== Data supplied
(* ===== verification/Http.v ===== *)
(** * Http: the header fields of a message

    What the handlers of both servers use of the [http] library: fields with
    names in lower case, in order, and the texts that they may hold. *)

From S2P Require Import Prelude Domain.
Local Open Scope string_scope.
Local Open Scope Z_scope.

(** The header fields of a message, names in lower case. *)
Abbreviation Headers := (list (string * string)).
Definition header_values (name : string) (h : Headers) : list string :=
  (filter (λ x, x.1 = name) h).*2.
(** [get(name)] and [to_str], which reads visible ASCII only. *)
Definition header_str (name : string) (h : Headers) : option string :=
  v ← head (header_values name h);
  if bytes_all (λ c, in_range 32 126 c || in_range 9 9 c) v then Some v else None.
Definition remove_header (name : string) (h : Headers) : Headers := filter (λ x, x.1 ≠ name) h.
Definition insert_header (name value : string) (h : Headers) : Headers :=
  (remove_header name h ++ [(name, value)])%list.

(** [HeaderValue::from_str]: visible ASCII, tab, and the bytes above it. *)
Definition header_text (s : string) : bool :=
  bytes_all (λ c, in_range 32 126 c || in_range 9 9 c || in_range 128 255 c) s.

(** [trim] of a text that [to_str] accepts: blanks and tabs are its white space. *)
Fixpoint trim_start (s : string) : string :=
  match s with
  | String a s1 => if in_range 9 9 a || in_range 32 32 a then trim_start s1 else s
  | EmptyString => s
  end.
Fixpoint trim_end (s : string) : string :=
  match s with
  | String a s => if is_empty (trim_end s) && (in_range 9 9 a || in_range 32 32 a) then EmptyString
                  else String a (trim_end s)
  | EmptyString => EmptyString
  end.
Definition trim (s : string) : string := trim_end (trim_start s).

(** [strip_prefix] of a text. *)
Fixpoint strip_prefix (prefix s : string) : option string :=
  match prefix, s with
  | EmptyString, _ => Some s
  | String a prefix, String b s => if Ascii.eqb a b then strip_prefix prefix s else None
  | _, EmptyString => None
  end.

Lemma strip_prefix_app p s : strip_prefix p (p +:+ s) = Some s.
Proof. induction p as [|c p IH]; simpl; [by destruct s|]. by rewrite Ascii.eqb_refl. Qed.
Lemma strip_prefix_Some p s r : strip_prefix p s = Some r → s = p +:+ r.
Proof.
  revert s. induction p as [|a p IH]; intros s; simpl; [destruct s; by intros [= <-]|].
  destruct s as [|b s]; [done|]. destruct (Ascii.eqb_spec a b) as [->|]; [|done].
  intros ->%IH. done.
Qed.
====
**What is required**
Each line of the data is to be retyped exactly as shown.

**Response below**
(* ===== verification/Http.v ===== *)
(** * Http: the header fields of a message

    What the handlers of both servers use of the [http] library: fields with
    names in lower case, in order, and the texts that they may hold. *)

From S2P Require Import Prelude Domain.
Local Open Scope string_scope.
Local Open Scope Z_scope.

(** The header fields of a message, names in lower case. *)
Abbreviation Headers := (list (string * string)).
Definition header_values (name : string) (h : Headers) : list string :=
  (filter (λ x, x.1 = name) h).*2.
(** [get(name)] and [to_str], which reads visible ASCII only. *)
Definition header_str (name : string) (h : Headers) : option string :=
  v ← head (header_values name h);
  if bytes_all (λ c, in_range 32 126 c || in_range 9 9 c) v then Some v else None.
Definition remove_header (name : string) (h : Headers) : Headers := filter (λ x, x.1 ≠ name) h.
Definition insert_header (name value : string) (h : Headers) : Headers :=
  (remove_header name h ++ [(name, value)])%list.

(** [HeaderValue::from_str]: visible ASCII, tab, and the bytes above it. *)
Definition header_text (s : string) : bool :=
  bytes_all (λ c, in_range 32 126 c || in_range 9 9 c || in_range 128 255 c) s.

(** [trim] of a text that [to_str] accepts: blanks and tabs are its white space. *)
Fixpoint trim_start (s : string) : string :=
  match s with
  | String a s1 => if in_range 9 9 a || in_range 32 32 a then trim_start s1 else s
  | EmptyString => s
  end.
Fixpoint trim_end (s : string) : string :=
  match s with
  | String a s => if is_empty (trim_end s) && (in_range 9 9 a || in_range 32 32 a) then EmptyString
                  else String a (trim_end s)
  | EmptyString => EmptyString
  end.
Definition trim (s : string) : string := trim_end (trim_start s).

(** [strip_prefix] of a text. *)
Fixpoint strip_prefix (prefix s : string) : option string :=
  match prefix, s with
  | EmptyString, _ => Some s
  | String a prefix, String b s => if Ascii.eqb a b then strip_prefix prefix s else None
  | _, EmptyString => None
  end.

Lemma strip_prefix_app p s : strip_prefix p (p +:+ s) = Some s.
Proof. induction p as [|c p IH]; simpl; [by destruct s|]. by rewrite Ascii.eqb_refl. Qed.
Lemma strip_prefix_Some p s r : strip_prefix p s = Some r → s = p +:+ r.
Proof.
  revert s. induction p as [|a p IH]; intros s; simpl; [destruct s; by intros [= <-]|].
  destruct s as [|b s]; [done|]. destruct (Ascii.eqb_spec a b) as [->|]; [|done].
  intros ->%IH. done.
Qed.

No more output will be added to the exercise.